The creation of the geyser was instigated by Kanako Yasaka, who convinced the Hell raven Utsuho Reiuji to consume Yatagarasu (a mythical crow and guiding god in Shinto mythology) and acquire the power of nuclear fusion. Kanako planned to use Hell as a source of nuclear energy, which raised the level of heat in Hell, causing the geyser eruption. Though the proliferation of nuclear energy would have given Gensokyo more energy, Reimu defeats Utsuho, and returns Gensokyo to its normal state. Utsuho explains that nuclear energy was desirable due to its ability to power hot springs at the right temperature.

==Characters==

=== Playable characters ===
Subterranean Animism has two playable characters, Reimu and Marisa, each of whom can choose one of three partners, that will give special abilities.
- Reimu Hakurei (博麗 霊夢) – The miko of the Hakurei Shrine.
  - Yukari Yakumo (八雲 紫) – A yōkai who can control boundaries, and allows Reimu to teleport.
  - Suika Ibuki (伊吹 萃香) – An oni whose ability is to gather things, and allows Reimu to collect all onscreen items.
  - Aya Shameimaru (射命丸 文) – A tengu with exceptional speed, and allows Reimu to temporarily move quickly.
- Marisa Kirisame (霧雨 魔理沙) – A magician who lives in the Forest of Magic. Marisa is faster than Reimu, and can collect items more easily.
  - Alice Margatroid (アリス・マーガトロイド) – A magician puppeteer, who doubles the player's maximum shot power, from 4 to 8.
  - Patchouli Knowledge (パチュリー・ノーレッジ) – A magician of the elements, who allows Marisa to shoot from five different attack formations.
  - Nitori Kawashiro (河城 にとり) – A kappa who uses advanced technology, giving Marisa high-powered missiles. Nitori can deploy a temporary shield, which will clear the screen of bullets if the player is hit when it is active, and restore some of their shot power if they can last for its duration without getting hit.

=== Enemy characters ===
- Kisume (キスメ) – Stage 1 midboss, a tsurube-otoshi who attacks the heroines out of nowhere. She appears in a well bucket and it is assumed she rarely, if ever, leaves this.
- Yamame Kurodani (黒谷ヤマメ) – Stage 1 boss, a tsuchigumo who is able to inflict diseases on her target despite her cheerful personality
- Parsee Mizuhashi (水橋パルスィ) – Stage 2 boss, a green-eyed, jealousy-driven hashihime who tries to drive the heroines away from the ancient city.
- Yugi Hoshiguma (星熊 勇儀) – Stage 3 boss and friend of Suika, she is also an oni who leads the heroes to the Palace of the Earthly Spirits.
- Satori Komeiji (古明地 さとり) – Stage 4 boss and owner of the Palace of the Earthly Spirits, she is a satori who has the ability to read minds, making her hated and feared among all living creatures. She keeps many pets, as she is well liked by animals, who normally cannot be understood by others.
- Rin Kaenbyou (火焔猫 燐) – Midboss of stages 4 to 6 and boss of stage 5, she is a pet kasha of Satori who is left in charge of the Hell of Blazing Fires. She spends her time carting off corpses to keep the fire strong enough. Though her full name is Rin Kaenbyou, she is referred to by her nickname Orin (お燐) in the game.
- Utsuho Reiuji (霊烏路 空) – Stage 6 boss, a hell raven who was given the power of nuclear fusion via Yatagarasu. She attempts to revive Hell's down-scaled fire with her new powers.
- Sanae Kochiya (東風谷 早苗) – Extra stage midboss, the miko of the Moriya Shrine, where she is encountered.
- Koishi Komeiji (古明地 こいし) – Extra stage boss, she is Satori's sister but does not have the power of mind reading after she sealed off her third eye, sealing her heart to others in the process. By doing so, she became able to control the unconscious mind.

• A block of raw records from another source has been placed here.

(* ===== verification/_CoqProject ===== *)
-Q . S2P
Prelude.v
Interval.v
RustStr.v
Layout.v
CLayout.v
RustFloat.v
Units.v
Errors.v
WinCalls.v
MacCalls.v
Sys.v
Ownership.v
WinCommon.v
Streams.v
StreamIo.v
ProcFs.v
ProcFsSpec.v
ProcFsText.v
Cpu.v
CpuSpec.v
SysMemory.v
SysMemorySpec.v
Disk.v
DiskSpec.v
Net.v
NetSpec.v
Host.v
HostSpec.v
WinHost.v
WinHostSpec.v
WinCpu.v
WinMemory.v
Virt.v
VirtSpec.v
Derive.v
DeriveSpec.v
Sensors.v
SensorsSpec.v
Signal.v
MacSys.v
MacHost.v
MacCpu.v
MacNet.v
MacDisk.v
MacPorts.v
MacNetSpec.v
MacDiskSpec.v
MacCpuSpec.v
Process.v
ProcessSpec.v
MacProcess.v
MacProcessSpec.v
CpuApi.v
CpuApiSpec.v
WinCpuSpec.v
Declared.v
DeclaredSpec.v
WinDisk.v
MemoryApi.v
MemoryApiSpec.v
DiskApi.v
DiskApiSpec.v
WinNet.v
NetApi.v
NetApiSpec.v
HostApi.v
HostApiSpec.v
WinNetSpec.v
WinProcess.v
ProcessApi.v
WinHandles.v
WinProcessSpec.v
WinDiskSpec.v
ProcessApiSpec.v
ProcessValue.v
ApiDebug.v
ApiDebugSpec.v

She goes to the shrine to find the god that gave Utsuho her power.

Background characters:
- Suwako Moriya (洩矢 諏訪子) – Explains Kanako's motivations to the heroines after Koishi is beaten in the Extra stage.
- Kanako Yasaka (八坂 神奈子) – Set the plot of the game in motion by giving the power of nuclear fusion to Utsuho.

== Development ==
Subterranean Animism was released on August 16, 2008, at C74. The game was released on Steam on June 6, 2020, alongside Mountain of Faith and Undefined Fantastic Object.

== Reception ==
Game Rant considered Subterranean Animism to be the second best Touhou game, writing that it "takes intensity to a whole new level", and that it was not the most accessible game for beginners due to its difficulty.